EXERCISE AIM
Each line below that carries the string "Instance" must appear in the answer.

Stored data
(* ===== verification/Lifecycle.v ===== *)
(** * [lifecycle.c]: the notifications that change the document table.

    Each handler takes the notification's [params] and the coordinator's state;
    the early returns leave the state as it is. *)

From S2P Require Import Prelude PathUri Syntax Owners Store Workspace Assembly Rpc TextSync Revalidate.

(** A property all environments of a run have; none by default. *)
Class Lawful : Type := lawful : Env -> Prop.
#[global] Instance any_env : Lawful | 100 := fun _ => True.

Class LawfulEnv `{Lawful} (E : Env) : Prop := lawful_env : lawful E.
#[global] Instance any_env_lawful E : LawfulEnv (H := any_env) E := I.

(** A snapshot is what a parse of its text gave. *)
Definition parse_of `{Lawful} (sn : doc_snapshot) : Prop :=
  exists (E : Env) v, lawful E /\ sn = docsnap_new (snap_uri sn) (snap_text sn) (@parse E (snap_text sn)) v.

Lemma parse_of_new `{Lawful} `{!LawfulEnv E} uri text v : parse_of (docsnap_new uri text (@parse E text) v).
Proof. exists E, v. done. Qed.

Section Handlers.
Context `{Env} `{CcEnv}.

(** [follow_includes] when the URI has a path. *)
Definition follow_uri (docs : store) (uri : string) (po : ParseOutput) : store :=
  match uri_to_path uri with Some path => follow_includes docs path po | None => docs end.

(** Parse the text, follow its includes, install the parse. *)
Definition reparse (docs : store) (i : nat) (uri text : string) : store :=
  let po := parse text in
  alter (doc_install_parse (Some po)) i (follow_uri docs uri po).

(** The tail of [handle_didopen]: the editor takes the slot over. *)
Definition open_slot (docs : store) (i : nat) (uri text : string) : store :=
  reparse (alter (fun d => set_text (Some text) (set_disk_only false d)) i docs) i uri text.

Definition handle_didopen (params : option yyjson_val) (s : server) : server :=
  match params ≫= (fun p => yyjson_obj_get p "textDocument") with
  | None => s
  | Some tdi =>
      match json_str (Some tdi) "uri", json_str (Some tdi) "text" with
      | Some uri, Some text =>
          match doc_find (sv_docs s) uri with
          | Some i =>
              match sv_docs s !! i with
              | None => s
              | Some d =>
                  if negb (d_disk_only d) then s
                  else if bool_decide (d_text d = Some text)
                  then revalidate_all_docs (with_docs (alter (set_disk_only false) i (sv_docs s)) s)
                  else
                    let docs1 := alter (fun d => doc_clear_parse_state (set_text None d)) i (sv_docs s) in
                    revalidate_all_docs (with_docs (open_slot docs1 i uri text) s)
              end
          | None =>
              match doc_alloc (sv_docs s) uri with
              | None => s
              | Some (i, docs1) => revalidate_all_docs (with_docs (open_slot docs1 i uri text) s)
              end
          end
      | _, _ => s
      end
  end.

Definition handle_didchange (params : option yyjson_val) (s : server) : server :=
  match params with
  | None => s
  | Some p =>
      match yyjson_obj_get p "textDocument", yyjson_obj_get p "contentChanges" ≫= get_arr with
      | Some tdi, Some changes =>
          match json_str (Some tdi) "uri" with
          | None => s
          | Some uri =>
              match changes, doc_find (sv_docs s) uri with
              | [], _ | _, None => s
              | _, Some i =>
                  match apply_content_changes (sv_docs s !! i ≫= d_text) changes with
                  | None => s
                  | Some current =>
                      revalidate_all_docs
                        (with_docs (reparse (alter (set_text (Some current)) i (sv_docs s)) i uri current) s)
                  end
              end
          end
      | _, _ => s
      end
  end.

Definition handle_didclose (params : option yyjson_val) (s : server) : server :=
  match params ≫= (fun p => yyjson_obj_get p "textDocument") with
  | None => s
  | Some tdi =>
      match json_str (Some tdi) "uri" with
      | None => s
      | Some uri =>
          match doc_find (sv_docs s) uri with
          | None => s
          | Some i =>
              match uri_to_path uri with
              | Some path =>
                  match read_file path with
                  | Some text =>
                      revalidate_all_docs (with_docs (install_disk_text (sv_docs s) i text path) s)
                  | None =>
                      revalidate_all_docs
                        (with_docs (alter doc_free i (sv_docs s)) (send (Publish_empty uri) s))
                  end
              | None =>
                  revalidate_all_docs
                    (with_docs (alter doc_free i (sv_docs s)) (send (Publish_empty uri) s))
              end
          end
      end
  end.

(** [forget_watched_file]: [None] when nothing changed. *)
Definition forget_watched_file (docs : store) (uri : string) : option store :=
  match doc_find docs uri with
  | Some i => match docs !! i with
              | Some d => if d_disk_only d then Some (alter doc_free i docs) else None
              | None => None
              end
  | None => None
  end.

(** The part of a reload shared by watched files and renames: read the file,
    find or allocate its slot, install the text. *)
Definition admit_text (docs : store) (uri : string) : option store :=
  path ← uri_to_path uri;
  text ← read_file path;
  match doc_find docs uri with
  | Some i => Some (install_disk_text docs i text path)
  | None =>
      match doc_alloc docs uri with
      | Some (i, docs1) => Some (install_disk_text docs1 i text path)
      | None => None
      end
  end.

Definition admit_watched_file (docs : store) (uri : string) : option store :=
  match doc_find docs uri ≫= (fun i => docs !! i) with
  | Some d => if negb (d_disk_only d) then None else admit_text docs uri
  | None => admit_text docs uri
  end.

(** One round of the event loop; the flag is [changed]. *)
Definition watched_event (st : store * bool) (event : yyjson_val) : store * bool :=
  let '(docs, changed) := st in
  match json_str (Some event) "uri", yyjson_obj_get event "type" ≫= get_num with
  | Some uri, Some type =>
      match (if bool_decide (type = 3%Z) then forget_watched_file docs uri
             else admit_watched_file docs uri) with
      | Some docs' => (docs', true)
      | None => (docs, changed)
      end
  | _, _ => (docs, changed)
  end.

WRITTEN SOLUTION
#[global] Instance any_env : Lawful | 100 := fun _ => True.
#[global] Instance any_env_lawful E : LawfulEnv (H := any_env) E := I.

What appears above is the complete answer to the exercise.